A new flow battery developed by Harvard University scientists could make solar and wind power dramatically more cost-effective.
Officials also said that the system offers significant advantages over lithium-ion energy storage, such as the batteries introduced by Tesla earlier this year.
The Harvard battery, detailed in the journal Science, utilizes compounds comprised of common elements that are dissolved in water. The solution picks up and releases electrons when combined with a stable ion called ferrocyanide.
Harvard chemist Roy Gordon said the system promises "the first high-performance, nonflammable, nontoxic, noncorrosive, and low-cost chemicals for flow batteries."
Conventional flow batteries use expensive and volatile metals that can be inefficient. Last year, the Harvard team replaced those metals with organic molecules called quinones to provide the negative side of the battery system.
The new flow battery uses ferrocyanide — rather than the more volatile bromine — to provide the positive side.
Not only are the battery's materials widely available and inexpensive, but they're also nontoxic, noncombustible and noncorrosive — and therefore could be made with cheaper materials like plastic.
“This is chemistry I’d be happy to put in my basement,” said Harvard engineer Michael J. Aziz.

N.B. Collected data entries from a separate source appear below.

(* ===== verification/Io.v ===== *)
(** * I/O errors and text

    [std::io::Error], the validation of UTF-8 of [std::str], and the decimal and
    hexadecimal numbers of [std::fmt] and [str::parse], as the front ends use
    them. *)

From S2P Require Import Prelude Error.

(** ** [io::Error] *)

Inductive IoKind : Set :=
| NotFound | PermissionDenied | WouldBlock | Interrupted | UnexpectedEof | WriteZero | BrokenPipe
| InvalidInput | InvalidDataKind | Unsupported | OtherKind.

#[export] Instance IoKind_eq_dec : EqDecision IoKind.
Proof. solve_decision. Defined.

(** The kind, the message, and the number of the system error it comes from. *)
Record IoError : Set := IoErr {
  io_kind : IoKind;
  io_message : string;
  raw_os_error : option Z;
}.

(** [io::Error::new]. *)
Definition mkIoError (kind : IoKind) (message : string) : IoError := IoErr kind message None.

Abbreviation IoResult := (outcome IoError).

(** A system call or a library operation inside a computation. *)
Definition io_check {W} (f : W → option IoError * W) : Eff W IoError unit := λ w,
  let '(r, w) := f w in (match r with None => Ok tt | Some e => Err e end, w).
Definition io_call {W A} (f : W → (A + IoError) * W) : Eff W IoError A := λ w,
  let '(r, w) := f w in (match r with inl a => Ok a | inr e => Err e end, w).

(** [map_err] from a device error to an I/O error. *)
Definition io_error {A} (kind : IoKind) (message : string) (r : outcome DeviceError A) : IoResult A :=
  match r with
  | Ok a => Ok a
  | Err e => Err (mkIoError kind (message +:+ Error.display e))
  | Panic => Panic
  | Diverge => Diverge
  end.

(** The message names the operation and the file. *)
Definition with_path (error : IoError) (operation path : string) : IoError :=
  mkIoError (io_kind error) (operation +:+ " " +:+ path +:+ ": " +:+ io_message error).

(** [Err(io::Error::new(InvalidData, message))]. *)
Definition data_error (message : string) : IoError := mkIoError InvalidDataKind message.
Definition invalid {A} (message : string) : IoResult A := Err (data_error message).

(** ** UTF-8 *)

Definition continuation (b : Z) : bool := (0x80 <=? b) && (b <=? 0xbf).

(** [str::from_utf8]: the code points of a well-formed byte string. *)
Fixpoint from_utf8 (l : bytes) : option (list Z) :=
  match l with
  | [] => Some []
  | a :: l1 =>
      if a <? 0x80 then cons a <$> from_utf8 l1
      else
        match l1 with
        | b :: l2 =>
            if (0xc2 <=? a) && (a <=? 0xdf) && continuation b
            then cons ((a - 0xc0) * 64 + (b - 0x80)) <$> from_utf8 l2
            else
              match l2 with
              | c :: l3 =>
                  if (((a =? 0xe0) && (0xa0 <=? b) && (b <=? 0xbf))
                      || ((0xe1 <=? a) && (a <=? 0xef) && negb (a =? 0xed) && continuation b)
                      || ((a =? 0xed) && (0x80 <=? b) && (b <=? 0x9f))) && continuation c
                  then cons ((a - 0xe0) * 4096 + (b - 0x80) * 64 + (c - 0x80)) <$> from_utf8 l3
                  else
                    match l3 with
                    | d :: l4 =>
                        if (((a =? 0xf0) && (0x90 <=? b) && (b <=? 0xbf))
                            || ((0xf1 <=? a) && (a <=? 0xf3) && continuation b)
                            || ((a =? 0xf4) && (0x80 <=? b) && (b <=? 0x8f)))
                           && continuation c && continuation d
                        then cons ((a - 0xf0) * 262144 + (b - 0x80) * 4096 + (c - 0x80) * 64
                                   + (d - 0x80)) <$> from_utf8 l4
                        else None
                    | [] => None
                    end
              | [] => None
              end
        | [] => None
        end
  end.

(** The bytes that [String::from_utf8_lossy] takes at a time: a character, or the
    longest prefix of one, which is replaced. *)
Definition utf8_step (l : bytes) : nat * bool :=
  match l with
  | [] => (0%nat, true)
  | a :: l =>
      let second (low high : Z) := match l with b :: _ => (low <=? b) && (b <=? high) | [] => false end in
      let third := match l with _ :: c :: _ => continuation c | _ => false end in
      let fourth := match l with _ :: _ :: d :: _ => continuation d | _ => false end in
      let three (low high : Z) :=
        if negb (second low high) then (1%nat, false)
        else if negb third then (2%nat, false) else (3%nat, true) in
      let four (low high : Z) :=
        if negb (second low high) then (1%nat, false)
        else if negb third then (2%nat, false)
        else if negb fourth then (3%nat, false) else (4%nat, true) in
      if a <? 0x80 then (1%nat, true)
      else if a <? 0xc2 then (1%nat, false)
      else if a <=? 0xdf then (if second 0x80 0xbf then (2%nat, true) else (1%nat, false))
      else if a <=? 0xef
      then three (if a =? 0xe0 then 0xa0 else 0x80) (if a =? 0xed then 0x9f else 0xbf)
      else if a <=? 0xf4
      then four (if a =? 0xf0 then 0x90 else 0x80) (if a =? 0xf4 then 0x8f else 0xbf)
      else (1%nat, false)
  end.

Fixpoint utf8_lossy (fuel : nat) (l : bytes) : bytes :=
  match fuel, l with
  | S fuel, _ :: _ =>
      let '(n, valid) := utf8_step l in
      (if valid then take n l else [0xef; 0xbf; 0xbd]) ++ utf8_lossy fuel (drop n l)
  | _, _ => []
  end.

(** [String::from_utf8_lossy]; each step takes at least one byte. *)
Definition from_utf8_lossy (l : bytes) : bytes := utf8_lossy (List.length l) l.

(** ASCII text is its own sequence of code points. *)
Definition is_ascii (b : Z) : bool := (0 <=? b) && (b <? 0x80).

Lemma from_utf8_ascii l : forallb is_ascii l = true → from_utf8 l = Some l.
Proof.
  induction l as [|a l IH]; [done|]. cbn [forallb from_utf8]. intros [Ha Hl]%andb_true_iff.
  unfold is_ascii in Ha. apply andb_true_iff in Ha as [_ ->]. by rewrite IH.
Qed.

Lemma from_utf8_ascii_app l k :
  forallb is_ascii l = true → from_utf8 (l ++ k) = app l <$> from_utf8 k.
Proof.
  induction l as [|a l IH]; cbn [forallb app].
  { intros _. by destruct (from_utf8 k). }
  intros [Ha Hl]%andb_true_iff. unfold is_ascii in Ha. apply andb_true_iff in Ha as [_ Ha].
  cbn [app from_utf8]. rewrite Ha, IH by done. by destruct (from_utf8 k).
Qed.

(** ** Numbers *)

Definition digit_value (c : Z) : option Z :=
  if (0x30 <=? c) && (c <=? 0x39) then Some (c - 0x30)
  else if (0x41 <=? c) && (c <=? 0x46) then Some (c - 0x41 + 10)
  else if (0x61 <=? c) && (c <=? 0x66) then Some (c - 0x61 + 10)
  else None.

(** The digits of a number in a base, most significant first, below a limit. *)
Fixpoint parse_digits (base limit acc : Z) (l : list Z) : option Z :=
  match l with
  | [] => Some acc
  | c :: l =>
      v ← digit_value c;
      if (v <? base) && (acc * base + v <? limit) then parse_digits base limit (acc * base + v) l
      else None
  end.

(** [uN::from_str_radix]: an optional sign, then at least one digit. *)
Definition from_str_radix (base limit : Z) (l : list Z) : option Z :=
  let digits := match l with 0x2b :: rest => rest | _ => l end in
  match digits with
  | [] => None
  | _ => parse_digits base limit 0 digits
  end.

(** The digits of an unsigned number in a base of at most 16. *)
Definition hex_digit (d : Z) : Z := if d <? 10 then 0x30 + d else 0x61 + (d - 10).
Fixpoint digits (base : Z) (fuel : nat) (n : Z) : list Z :=
  match fuel with
  | O => []
  | S fuel =>
      if n <? base then [hex_digit n] else digits base fuel (n / base) ++ [hex_digit (n mod base)]
  end.

(** [Display] of an unsigned number of at most 64 bits, and [{:x}]. *)
Definition decimal_digits (n : Z) : list Z := digits 10 20 n.
Definition hex_digits : nat → Z → list Z := digits 16.

(** A [String] of UTF-8 bytes, and [{:02x}] of a byte. *)
Definition text (b : bytes) : string :=
  String.string_of_list_ascii (map (λ c, Ascii.ascii_of_nat (Z.to_nat c)) b).
Definition hex_byte (b : Z) : string := text [hex_digit (b / 16); hex_digit (b mod 16)].

Definition decimal (n : Z) : string := text (decimal_digits n).

(** [{:02x?}] of bytes. *)
Definition hex_bytes (l : bytes) : string :=
  ("[" +:+ String.concat ", " (map hex_byte l) +:+ "]")%string.

(** [starts_with] of a slice. *)
Fixpoint starts_with (p l : list Z) : bool :=
  match p, l with
  | [], _ => true
  | a :: p, b :: l => (a =? b) && starts_with p l
  | _, [] => false
  end.

(** [str::contains] of a text. *)
Fixpoint contains_text (p l : list Z) : bool :=
  starts_with p l || match l with [] => false | _ :: l => contains_text p l end.

(** [str::strip_prefix], and [Path::is_absolute]. *)
Fixpoint strip_prefix (prefix s : string) : option string :=
  match prefix, s with
  | EmptyString, _ => Some s
  | String a prefix, String b s => if Ascii.eqb a b then strip_prefix prefix s else None
  | String _ _, EmptyString => None
  end.

Definition is_absolute (path : string) : bool :=
  match path with String c _ => Ascii.eqb c (Ascii.ascii_of_nat 47) | EmptyString => false end.

(** [{:?}] of text: quotes, backslashes and control characters are escaped. *)
Definition debug_char (c : Z) : bytes :=
  if c =? 0x22 then [0x5c; 0x22] else if c =? 0x5c then [0x5c; 0x5c]
  else if c =? 9 then [0x5c; 0x74] else if c =? 10 then [0x5c; 0x6e]
  else if c =? 13 then [0x5c; 0x72] else if c =? 0 then [0x5c; 0x30]
  else if (c <? 0x20) || (c =? 0x7f) then [0x5c; 0x75; 0x7b] ++ hex_digits 2 c ++ [0x7d]
  else [c].

Definition debug (s : string) : string :=
  text ([0x22] ++ concat (map debug_char (ascii_bytes s)) ++ [0x22]).

(** [{:x}] of a 16-bit number. *)
Definition hex_word (n : Z) : string := text (hex_digits 4 (n mod 65536)).

Lemma digit_value_hex d : 0 ≤ d < 16 → digit_value (hex_digit d) = Some d.
Proof.
  intros Hd. unfold hex_digit, digit_value. destruct (Z.ltb_spec d 10).
  - rewrite (proj2 (Z.leb_le _ _)), (proj2 (Z.leb_le _ _)) by lia. cbn. f_equal. lia.
  - rewrite (proj2 (Z.leb_le 0x30 _)), (proj2 (Z.leb_gt _ 0x39)) by lia. cbn [andb].
    rewrite (proj2 (Z.leb_le 0x41 _)), (proj2 (Z.leb_gt _ 0x46)) by lia. cbn [andb].
    rewrite !(proj2 (Z.leb_le _ _)) by lia. cbn. f_equal. lia.
Qed.

Lemma parse_digits_app base limit acc l k :
  parse_digits base limit acc (l ++ k)
  = (v ← parse_digits base limit acc l; parse_digits base limit v k).
Proof.
  revert acc. induction l as [|c l IH]; intros acc; [done|]. cbn.
  destruct (digit_value c) as [v|]; [|done]. cbn. by destruct (_ && _).
Qed.

(** The digits of a number are read back, and are as few as its size needs. *)
Lemma parse_digits_digits base limit fuel n :
  2 ≤ base ≤ 16 → 0 ≤ n < limit → n < base ^ Z.of_nat fuel →
  parse_digits base limit 0 (digits base fuel n) = Some n.
Proof.
  intros Hb. revert n. induction fuel as [|fuel IH]; intros n Hn Hf; [cbn in *; f_equal; lia|].
  rewrite Nat2Z.inj_succ, Z.pow_succ_r in Hf by lia. cbn [digits].
  destruct (Z.ltb_spec n base).
  - cbn [parse_digits]. rewrite digit_value_hex by lia. cbn [mbind option_bind].
    by rewrite Z.mul_0_l, Z.add_0_l, (proj2 (Z.ltb_lt n base)), (proj2 (Z.ltb_lt n limit)) by lia.
  - pose proof (Z.div_mod n base). pose proof (Z.mod_pos_bound n base).
    assert (0 ≤ n / base) by (apply Z.div_pos; lia).
    assert (n / base < base ^ Z.of_nat fuel) by (apply Z.div_lt_upper_bound; lia).
    assert (n / base < limit) by (apply Z.div_lt_upper_bound; nia).
    rewrite parse_digits_app, IH by lia.
    cbn [mbind option_bind parse_digits]. rewrite digit_value_hex by lia. cbn [mbind option_bind].
    rewrite (proj2 (Z.ltb_lt _ base)), (proj2 (Z.ltb_lt _ limit)) by lia. cbn [andb]. f_equal. lia.
Qed.

Lemma digits_length base fuel n k :
  2 ≤ base → 0 ≤ n < base ^ Z.of_nat (S k) → (length (digits base fuel n) ≤ S k)%nat.
Proof.
  intros Hb. revert n k. induction fuel as [|fuel IH]; intros n k Hn; [cbn; lia|]. cbn [digits].
  destruct (Z.ltb_spec n base); [cbn; lia|].
  rewrite Nat2Z.inj_succ, Z.pow_succ_r in Hn by lia.
  destruct k as [|k]; [cbn in Hn; lia|].
  rewrite length_app. cbn [length]. specialize (IH (n / base) k).
  assert (0 ≤ n / base) by (apply Z.div_pos; lia).
  assert (n / base < base ^ Z.of_nat (S k)) by (apply Z.div_lt_upper_bound; lia).
  lia.
Qed.

Lemma digits_forall (P : Z → Prop) base fuel n :
  2 ≤ base → 0 ≤ n → (∀ d, 0 ≤ d < base → P (hex_digit d)) → Forall P (digits base fuel n).
Proof.
  intros Hb Hn HP. revert n Hn. induction fuel as [|fuel IH]; intros n Hn; [constructor|]. cbn [digits].
  destruct (Z.ltb_spec n base); [by repeat constructor; apply HP; lia|].
  pose proof (Z.mod_pos_bound n base).
  apply Forall_app. split; [apply IH, Z.div_pos; lia|]. repeat constructor; apply HP; lia.
Qed.

Lemma digits_ascii base fuel n :
  2 ≤ base ≤ 16 → 0 ≤ n → Forall (λ c, 0x30 ≤ c < 0x80) (digits base fuel n).
Proof.
  intros Hb Hn. apply digits_forall; [lia..|]. intros d Hd.
  unfold hex_digit. destruct (Z.ltb_spec d 10); lia.
Qed.

Lemma digits_cons base fuel n : ∃ d l, digits base (S fuel) n = d :: l.
Proof. cbn [digits]. destruct (n <? base); [eauto|]. destruct (digits base fuel (n / base)); cbn; eauto. Qed.

Lemma decode_digits base limit fuel n :
  2 ≤ base ≤ 16 → 0 ≤ n < limit → n < base ^ Z.of_nat (S fuel) →
  from_str_radix base limit (digits base (S fuel) n) = Some n.
Proof.
  intros Hb Hn Hf. unfold from_str_radix.
  destruct (digits_cons base fuel n) as (d & l & He).
  assert (0x30 ≤ d < 0x80) as Hd.
  { pose proof (digits_ascii base (S fuel) n Hb ltac:(lia)) as Ha. rewrite He in Ha. by inversion Ha. }
  rewrite He. assert (d ≠ 0x2b) by lia.
  replace (match d :: l with 0x2b :: rest => rest | _ => d :: l end) with (d :: l)
    by (destruct d as [|d|d]; [done| |done]; do 6 (destruct d as [d|d|]; try done)).
  rewrite <- He. apply parse_digits_digits; lia.
Qed.

Lemma parse_digits_bound base limit acc l v :
  2 ≤ base → 0 ≤ acc < limit → parse_digits base limit acc l = Some v → 0 ≤ v < limit.
Proof.
  intros Hb. revert acc. induction l as [|c l IH]; intros acc Ha; cbn [parse_digits]; [by intros [= <-]|].
  destruct (digit_value c) as [d|] eqn:Hd; [|done]. cbn [mbind option_bind].
  destruct ((d <? base) && (acc * base + d <? limit)) eqn:Hc; [|done].
  apply andb_true_iff in Hc as [_ Hc%Z.ltb_lt]. apply IH. split; [|done].
  assert (0 ≤ d); [|nia].
  unfold digit_value in Hd. repeat case_match; simplify_eq; bool_prop; lia.
Qed.

Lemma from_str_radix_bound base limit l v :
  2 ≤ base → 0 < limit → from_str_radix base limit l = Some v → 0 ≤ v < limit.
Proof.
  unfold from_str_radix. intros Hb Hl. destruct (match l with 0x2b :: _ => _ | _ => _ end); [done|].
  apply parse_digits_bound; lia.
Qed.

Flow batteries, which store energy in liquids held in external tanks, can also be scaled up to provide grid-level storage capacity.
Harvard officials are working with companies in hopes of commercializing the new technology, which they said is cheaper and maintains peak discharge better than the system developed by Tesla.
“In order for a lithium battery to discharge over a long duration, many separate battery cells are required, rather than one larger battery,” postdoctoral fellow Michael Marshak told Fortune.